REVIEW OF THE SENSITIVITY / SUSCEPTIBILITY OF PLASMODIUM FALCIPARUM IN AFRICA WITH SPECIAL REFERENCE TO ZIMBABWE
Plasmodium falciparum resistance to the available antimalarial drugs has been described in many parts of the world, especially in sub-Saharan Africa where malaria is endemic. P. falciparum resistance to the most widely used antimalarial drug, chloroquine, was first reported from Kenya in a tourist in 1979. Since then, many countries in Africa started to monitor the susceptibility of falciparum malaria infections to antimalarials using either the in vivo or in vitro tests. Results from these tests have shown that resistance to virtually all antimalarial drugs except for artemisinin and its derivatives exists in many parts of the continent. Chloroquine resistance of over 85% (of suitable cases tested in vivo) varying from RI to RIII levels have been reported. Sulfadoxine/pyrimethamine, amodiaquine and quinine resistance also exists in some parts of Africa. Resistance to mefloquine and halofantrine, though not widely used has been documented in a few countries including Zimbabwe.
Drug resistance continues to spread in Africa and it has become a major problem in the control of malaria in recent years necessitating the use of drugs which are more expensive.

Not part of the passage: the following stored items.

(* ===== verification/Partition.v ===== *)
(** * Partitions (devices/partition.c)

    Reading a partition table and registering what it describes as block devices. *)

From Stdlib Require Import ZArith Lia.
From stdpp Require Import base gmap list numbers strings.
From S2P Require Import Prelude CString Ctype Interfaces StdioSpec Block.

Local Open Scope Z_scope.

Definition SIZEOF_PARTITION : Z := 8.

(** type_names[], in the order of the source. *)
Definition type_names : list (Z * string) := [
  (0x00, "Empty"%string); (0x01, "FAT12"%string); (0x02, "XENIX root"%string); (0x03, "XENIX usr"%string); (0x04, "FAT16 <32M"%string);
  (0x05, "Extended"%string); (0x06, "FAT16"%string); (0x07, "HPFS/NTFS"%string); (0x08, "AIX"%string); (0x09, "AIX bootable"%string);
  (0x0a, "OS/2 Boot Manager"%string); (0x0b, "W95 FAT32"%string); (0x0c, "W95 FAT32 (LBA)"%string); (0x0e, "W95 FAT16 (LBA)"%string);
  (0x0f, "W95 Ext'd (LBA)"%string); (0x10, "OPUS"%string); (0x11, "Hidden FAT12"%string); (0x12, "Compaq diagnostics"%string);
  (0x14, "Hidden FAT16 <32M"%string); (0x16, "Hidden FAT16"%string); (0x17, "Hidden HPFS/NTFS"%string); (0x18, "AST SmartSleep"%string);
  (0x1b, "Hidden W95 FAT32"%string); (0x1c, "Hidden W95 FAT32 (LBA)"%string); (0x1e, "Hidden W95 FAT16 (LBA)"%string);
  (0x20, "Pintos OS kernel"%string); (0x21, "Pintos file system"%string); (0x22, "Pintos scratch"%string); (0x23, "Pintos swap"%string);
  (0x24, "NEC DOS"%string); (0x39, "Plan 9"%string); (0x3c, "PartitionMagic recovery"%string); (0x40, "Venix 80286"%string);
  (0x41, "PPC PReP Boot"%string); (0x42, "SFS"%string); (0x4d, "QNX4.x"%string); (0x4e, "QNX4.x 2nd part"%string); (0x4f, "QNX4.x 3rd part"%string);
  (0x50, "OnTrack DM"%string); (0x51, "OnTrack DM6 Aux1"%string); (0x52, "CP/M"%string); (0x53, "OnTrack DM6 Aux3"%string);
  (0x54, "OnTrackDM6"%string); (0x55, "EZ-Drive"%string); (0x56, "Golden Bow"%string); (0x5c, "Priam Edisk"%string); (0x61, "SpeedStor"%string);
  (0x63, "GNU HURD or SysV"%string); (0x64, "Novell Netware 286"%string); (0x65, "Novell Netware 386"%string); (0x70, "DiskSecure Multi-Boot"%string);
  (0x75, "PC/IX"%string); (0x80, "Old Minix"%string); (0x81, "Minix / old Linux"%string); (0x82, "Linux swap / Solaris"%string);
  (0x83, "Linux"%string); (0x84, "OS/2 hidden C: drive"%string); (0x85, "Linux extended"%string); (0x86, "NTFS volume set"%string);
  (0x87, "NTFS volume set"%string); (0x88, "Linux plaintext"%string); (0x8e, "Linux LVM"%string); (0x93, "Amoeba"%string);
  (0x94, "Amoeba BBT"%string); (0x9f, "BSD/OS"%string); (0xa0, "IBM Thinkpad hibernation"%string); (0xa5, "FreeBSD"%string); (0xa6, "OpenBSD"%string);
  (0xa7, "NeXTSTEP"%string); (0xa8, "Darwin UFS"%string); (0xa9, "NetBSD"%string); (0xab, "Darwin boot"%string); (0xb7, "BSDI fs"%string);
  (0xb8, "BSDI swap"%string); (0xbb, "Boot Wizard hidden"%string); (0xbe, "Solaris boot"%string); (0xbf, "Solaris"%string);
  (0xc1, "DRDOS/sec (FAT-12)"%string); (0xc4, "DRDOS/sec (FAT-16 < 32M)"%string); (0xc6, "DRDOS/sec (FAT-16)"%string); (0xc7, "Syrinx"%string);
  (0xda, "Non-FS data"%string); (0xdb, "CP/M / CTOS / ..."%string); (0xde, "Dell Utility"%string); (0xdf, "BootIt"%string);
  (0xe1, "DOS access"%string); (0xe3, "DOS R/O"%string); (0xe4, "SpeedStor"%string); (0xeb, "BeOS fs"%string); (0xee, "EFI GPT"%string);
  (0xef, "EFI (FAT-12/16/32)"%string); (0xf0, "Linux/PA-RISC boot"%string); (0xf1, "SpeedStor"%string); (0xf4, "SpeedStor"%string);
  (0xf2, "DOS secondary"%string); (0xfd, "Linux raid autodetect"%string); (0xfe, "LANstep"%string); (0xff, "BBT"%string)].

Definition partition_type_name (t : Z) : string :=
  match list_find (fun e => e.1 = t) type_names with Some (_, (_, n)) => n | None => "Unknown"%string end.

(** Little-endian fields of the packed structures. *)
Definition load8 (m : mem) (a : Z) : Z := u8 (m a).
Definition load16 (m : mem) (a : Z) : Z := load8 m a + 2 ^ 8 * load8 m (a + 1).
Definition load32 (m : mem) (a : Z) : Z := load16 m a + 2 ^ 16 * load16 m (a + 2).

(** The members of pt->partitions[i] that are used, and the signature. *)
Record partition_table_entry := mk_entry { e_type : Z; e_offset : Z; e_size : Z }.

Definition partition_entry (m : mem) (pt i : Z) : partition_table_entry :=
  let e := pt + 446 + 16 * i in
  mk_entry (load8 m (e + 4)) (load32 m (e + 8)) (load32 m (e + 12)).
Definition signature (m : mem) (pt : Z) : Z := load16 m (pt + 510).

Definition extended (t : Z) : bool := (t =? 0x05) || (t =? 0x0f) || (t =? 0x85) || (t =? 0xc5).

Definition hex_digit (d : Z) : Z := if d <? 10 then 48 + d else 97 + (d - 10).

(** "%s (%02x)" *)
Definition type_info (t : Z) : list Z :=
  chars (partition_type_name t) ++ chars " (" ++ [hex_digit (t / 16); hex_digit (t mod 16)] ++ chars ")".

Definition role_of (part_type : Z) : block_type :=
  if part_type =? 0x20 then BLOCK_KERNEL else if part_type =? 0x21 then BLOCK_FILESYS
  else if part_type =? 0x22 then BLOCK_SCRATCH else if part_type =? 0x23 then BLOCK_SWAP else BLOCK_FOREIGN.

Section Partition.
Context {A S : Type} `{!BlockOps A} {Dops : DriverOps S}.
Implicit Types (st : bstate A S).

Definition found_partition (b part_type first cnt part_nr : Z) st : res (bstate A S) :=
  r ← get_block st b;
  if size r <=? first then Ok (print (Starts_past_end (name r) part_nr first) st)
  else if (u32 (first + cnt) <? first) || (size r <? u32 (first + cnt)) then
    Ok (print (Ends_past_end (name r) part_nr (u32 (first + cnt)) (size r)) st)
  else
    let type := role_of part_type in
    '(p, h) ← bo_malloc (heap st) SIZEOF_PARTITION;
    let st := put_heap st h in
    if p =? NULL then Err KernelPanic else
    let st := put_partition st p (mk_partition b first) in
    let name := bounded 16 (name r ++ decimal part_nr) in
    let extra_info := bounded 128 (type_info part_type) in
    '(_, st) ← block_register name type (Some extra_info) cnt partition_operations p st;
    Ok st.

(** The loop over the four entries of the table at [pt]; [recurse] reads another table. *)
Fixpoint parse_partitions (recurse : Z -> Z -> Z * bstate A S -> res (Z * bstate A S)) (idx : list Z)
    (b sector primary pt : Z) (s : Z * bstate A S) : res (Z * bstate A S) :=
  match idx with
  | [] => Ok s
  | i :: idx =>
      let '(part_nr, st) := s in
      let e := partition_entry (bmem st) pt i in
      s ← (if (e_size e =? 0) || (e_type e =? 0) then Ok s
           else if extended (e_type e) then
             r ← get_block st b;
             let st := print (Extended_partition (name r) sector) st in
             if sector =? 0 then recurse (e_offset e) (e_offset e) (part_nr, st)
             else recurse (u32 (e_offset e + primary)) primary (part_nr, st)
           else
             let part_nr := part_nr + 1 in
             st ← found_partition b (e_type e) (u32 (e_offset e + sector)) (e_size e) part_nr st;
             Ok (part_nr, st));
      parse_partitions recurse idx b sector primary pt s
  end.

(** [depth] bounds the recursion over extended partitions. *)
Fixpoint read_partition_table (depth : nat) (b sector primary_extended_sector : Z) (s : Z * bstate A S) : res (Z * bstate A S) :=
  match depth with
  | O => Err NoFuel
  | Datatypes.S depth =>
      let '(part_nr, st) := s in
      r ← get_block st b;
      if size r <=? sector then Ok (part_nr, print (Table_past_end (name r) sector) st) else
      '(pt, h) ← bo_malloc (heap st) BLOCK_SECTOR_SIZE;
      let st := put_heap st h in
      if pt =? NULL then Err KernelPanic else
      st ← block_read (depth_of st) b 0 pt st;
      if negb (signature (bmem st) pt =? 0xaa55) then
        let st := print (if primary_extended_sector =? 0 then Invalid_signature (name r) else Invalid_extended (name r) sector) st in
        h ← bo_free (heap st) pt;
        Ok (part_nr, put_heap st h)
      else
        '(part_nr, st) ← parse_partitions (read_partition_table depth b) [0; 1; 2; 3] b sector primary_extended_sector pt (part_nr, st);
        h ← bo_free (heap st) pt;
        Ok (part_nr, put_heap st h)
  end.

Definition partition_scan (depth : nat) (b : Z) st : res (bstate A S) :=
  '(part_nr, st) ← read_partition_table depth b 0 0 (0, st);
  r ← get_block st b;
  Ok (if part_nr =? 0 then print (No_partitions (name r)) st else st).
End Partition.

Lemma load32_range m a : 0 <= load32 m a < 2 ^ 32.
Proof. unfold load32, load16, load8, u8. pose proof (fun x => Z.mod_pos_bound (m x) 256 ltac:(lia)) as H.
  pose proof (H a). pose proof (H (a + 1)). pose proof (H (a + 2)). pose proof (H (a + 2 + 1)). change (2 ^ 8) with 256 in *. lia.
Qed.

This review looks at the susceptibility of P. falciparum (the cause of more than 90% of all malaria infections) to antimalarial drugs in Africa with special reference to Zimbabwe. Research efforts and control measures that are being undertaken to map out, rapidly diagnose and control drug resistance in an effort to reduce morbidity and mortality due to malaria are also discussed.